Posted by on Aug 2, 2018 in Architecture

What is the collective noun for clergy?

You will be bored by now with us spamming you about St Comghan’s Chapel and the various awards it has been shortlisted for but last week was a very significant event.


On a construction project, completion is marked in various ways – by certifying Practical Completion, the local authority accepting the completion certificate, by the removal vans arriving or the house warming party.  For a chapel things are a bit more formal and last week was the Dedication Service when the chapel was formally set apart for the worship and glory of God.

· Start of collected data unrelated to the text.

(** X26.  [loadNotes] never rejects, changes no file and always ends the
    loading and the refreshing state.  Without authentication it empties
    the list and replaces the screen by the login screen without a call
    of the file system; otherwise it shows what [getAllNoteMetadata]
    returns, and when that rejects it keeps the list it had and shows an
    alert. *)
Theorem loadNotes_never_rejects (isAuthenticated : bool) (w : World HomeScreen.State) :
  exists w',
    HomeScreen.loadNotes isAuthenticated w = (Ok tt, w') /\
    HomeScreen.loading (screen w') = false /\
    HomeScreen.refreshing (screen w') = false /\
    FileSystem.files (data (fileSystem w')) = FileSystem.files (data (fileSystem w)) /\
    (isAuthenticated = false ->
     fileSystem w' = fileSystem w /\ HomeScreen.notes (screen w') = [] /\
     events w' = events w ++ [Dispatch (Navigation.replace Navigation.Login)]) /\
    (isAuthenticated = true ->
     (exists l,
        fst (NoteStorage.getAllNoteMetadata (fileSystem w)) = Ok l /\
        HomeScreen.notes (screen w') = l /\ events w' = events w)
     \/
     (exists e,
        fst (NoteStorage.getAllNoteMetadata (fileSystem w)) = Throw e /\
        HomeScreen.notes (screen w') = HomeScreen.notes (screen w) /\
        events w' =
          events w ++ [Alert "Error" "Failed to load notes. Please restart the app."])).
Proof.
  destruct w as [st fs kc s ev].
  unfold HomeScreen.loadNotes, finally, try_await, await, onFileSystem, setScreen,
    navigation_replace, Alert_alert, emit.
  cbn [secureStore fileSystem keyContext screen events].
  destruct isAuthenticated; cbn [negb].
  - destruct (NoteStorage.getAllNoteMetadata fs) as [[l|e] fs'] eqn:Hget;
      pose proof (getAllNoteMetadata_files _ _ _ Hget) as Hfiles;
      cbn -[NoteStorage.getAllNoteMetadata]; rewrite ?Hget; cbn;
      (eexists; split; [reflexivity|]; cbn; split; [reflexivity|]; split; [reflexivity|];
       split; [exact Hfiles|]; split; [discriminate|]; intros _).
    + left. exists l. repeat split.
    + right. exists e. repeat split.
  - cbn. eexists. split; [reflexivity|]. cbn. repeat split; discriminate.
Qed.

Context {HJ : JSONLaws J}.

Context {HL : CryptoJSLaws L}.

(** X27.  The editor saves on losing the focus exactly what it holds.
    When the text is blank nothing is written, deleted or shown, so a
    note whose text was emptied keeps its earlier content on the device.
    Otherwise, the text having no unpaired surrogate and the index being
    missing, no JSON or an array of entries, the note is saved under its
    id with the text as typed, not trimmed, and the first reading of the
    clock as timestamp; and unless the ciphertext of the blob starts with
    the OpenSSL marker ['Salted__'], a later opening of the note shows
    this text and no alert. *)
Theorem autoSave_saves_the_text_as_typed
    (k : WordArray) (id : string) (now : nat -> Z) (rnd : ExpoCrypto.RandomBytes)
    (w : World NoteEditorScreen.State) (l : list StoredNoteMetadata.t) :
  faults (fileSystem w) = [] -> id <> "" ->
  (JSText.trim (NoteEditorScreen.content (screen w)) = "" ->
   NoteEditorScreen.autoSave true (Some k) (Some id) now rnd w = (Ok tt, w)) /\
  (JSText.trim (NoteEditorScreen.content (screen w)) <> "" ->
   JSText.well_formed (NoteEditorScreen.content (screen w)) = true ->
   NoteStorage.indexHolds (data (fileSystem w)) l ->
   exists w1 l1 ciphertext,
     NoteEditorScreen.autoSave true (Some k) (Some id) now rnd w = (Ok tt, w1) /\
     events w1 = events w /\
     NoteEditorScreen.isSaving (screen w1) = false /\
     NoteStorage.indexHolds (data (fileSystem w1)) l1 /\
     In (StoredNoteMetadata.mk id (now 0%nat)) l1 /\
     AES_encrypt (NoteEditorScreen.content (screen w)) k
       (mkCfg (Crypto.drawn_iv rnd) CBC Pkcs7) = Ok ciphertext /\
     (OpenSSL_salted ciphertext = false ->
      forall w2,
        fileSystem w2 = fileSystem w1 ->
        exists w3,
          NoteEditorScreen.fetchOrCreateNote (Some id) true (Some k) w2 = (Ok tt, w3) /\
          NoteEditorScreen.content (screen w3) = NoteEditorScreen.content (screen w) /\
          NoteEditorScreen.currentNoteId (screen w3) = Some id /\
          NoteEditorScreen.loading (screen w3) = false /\
          events w3 = events w2)).
Proof.
  intros Hf Hid. split.
  - intros Hblank. unfold NoteEditorScreen.autoSave, await, getScreen.
    rewrite Hblank. reflexivity.
  - intros Hblank Hwf Hidx.
    set (note := Note.mk id (NoteEditorScreen.content (screen w)) (now 0%nat)).
    destruct (CryptoSpec.encrypt_then_decrypt (Note.content note) k rnd
                (trim_nonempty _ Hblank) Hwf)
      as (blob & ciphertext & Henc & Haes & _ & _ & Hdec).
    destruct (NoteStorageSpec.saveNote_entries note k rnd (fileSystem w) blob l Hf Henc Hidx)
      as (fs' & Hsave & Hf' & Hfiles & Hidx').
    assert (Hgiven : NoteEditorScreen.given (Some id) = Some id).
    { cbn. apply CryptoSpec.truthy_true in Hid. rewrite Hid. reflexivity. }
    eexists _, (NoteStorage.upsert note l), ciphertext. split.
    { apply (autoSave_healthy k (Some id) now rnd w note fs' Hblank);
        [rewrite Hgiven; reflexivity|exact Hsave]. }
    cbn [events screen fileSystem NoteEditorScreen.setIsSaving NoteEditorScreen.isSaving].
    split; [reflexivity|]. split; [reflexivity|].
    split; [exact Hidx'|].
    split; [apply (NoteStorageProperties.upsert_In_new note)|].
    split; [exact Haes|].
    intros Hsalted w2 Hfs. destruct w2 as [st2 fs2 kc2 s2 ev2]. cbn [fileSystem] in Hfs. subst fs2.
    unfold NoteEditorScreen.fetchOrCreateNote. rewrite Hgiven.
    unfold finally, try_await, await, onFileSystem, setScreen.
    cbn [secureStore fileSystem keyContext screen events].
    assert (Hload : NoteStorage.loadNoteContent id (Some k) fs'
                    = (Ok (Some (NoteEditorScreen.content (screen w))), fs')).
    { rewrite NoteStorageProperties.loadNoteContent_healthy by exact Hf'.
      rewrite Hfiles.
      rewrite lookup_insert_ne by (apply not_eq_sym, NoteStorageSpec.blobPath_not_metadata).
      cbn [Note.id note]. rewrite lookup_insert_eq, (Hdec Hsalted). reflexivity. }
    rewrite Hload.
    eexists. split; [reflexivity|]. cbn. repeat split.
Qed.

Despite the diminutive size of the chapel it was a big event with around 90 guests and presided over by an ecumenical line up of local no less than four clergy. The Catholic Bishop of Argyll, the Right Reverend Brian McGee, was unable to attend as he was with a youth trip to Kericho in Kenya.


Obviously with these numbers the majority of the event took place outdoors and, despite the forecast, the day was glorious. The clergy arrived by boat along the loch echoing the journeys across the sea of Columba and Comghan.  Nicolas Ibanez Scott welcomed us and set out his vision for the Kilchoan Estate and how it sits within the context of the economic, social and environmental challenges facing us and the legacy of the Scottish Enlightenment and his vision for Kilchoan as a place where a dialogue can take place with a particular emphasis on the rewilding of the ecosystem, looking to the future with a clear understanding of the intellectual and practical legacy of the past.  This was followed by a talk by the Moderator of the Presbytery of Argyll, Reverend Dr. Roderick Campbell who recounted the history of the area, the Celtic saints and of Christianity in Argyll.



The service itself started with a welcome from the local minister Reverend Dr. Kenneth R. Ross, in Gaelic, Spanish and English and singing the Old Hundredth Psalm.  A candlestick, a bible and a chalice were presented by three local young people as symbols of the Light of Christ, of the Word and of the Sacraments.


The Right Reverend Monsignor James L. MacNeil read from Genesis 28: 10-22 and Colossians 3: 1-4 and then The Right Reverend Kevin Pearson preached on human and divine love before we shared in an ecumenical communion service.


The closing hymn, Be Thou my Vision, was appropriately originally written by the 6th century Irish poet Dallán Forgaill.



After an instrumental rendition of John Rutter’s Gaelic Blessing we all processed to the chapel where at the door a final litany of dedication was spoken and the symbolic objects were taken in. The door was then finally opened for everyone to enter. The sun was streaming through the new stained glass windows designed by Katherine Sanders and clouds of incense.


After whetting our appetites with some Chilean empanadas we all sat down for a delicious buffet lunch of local produce – beautiful venison, trout, langoustine, salads and strawberries, vegans also catered for.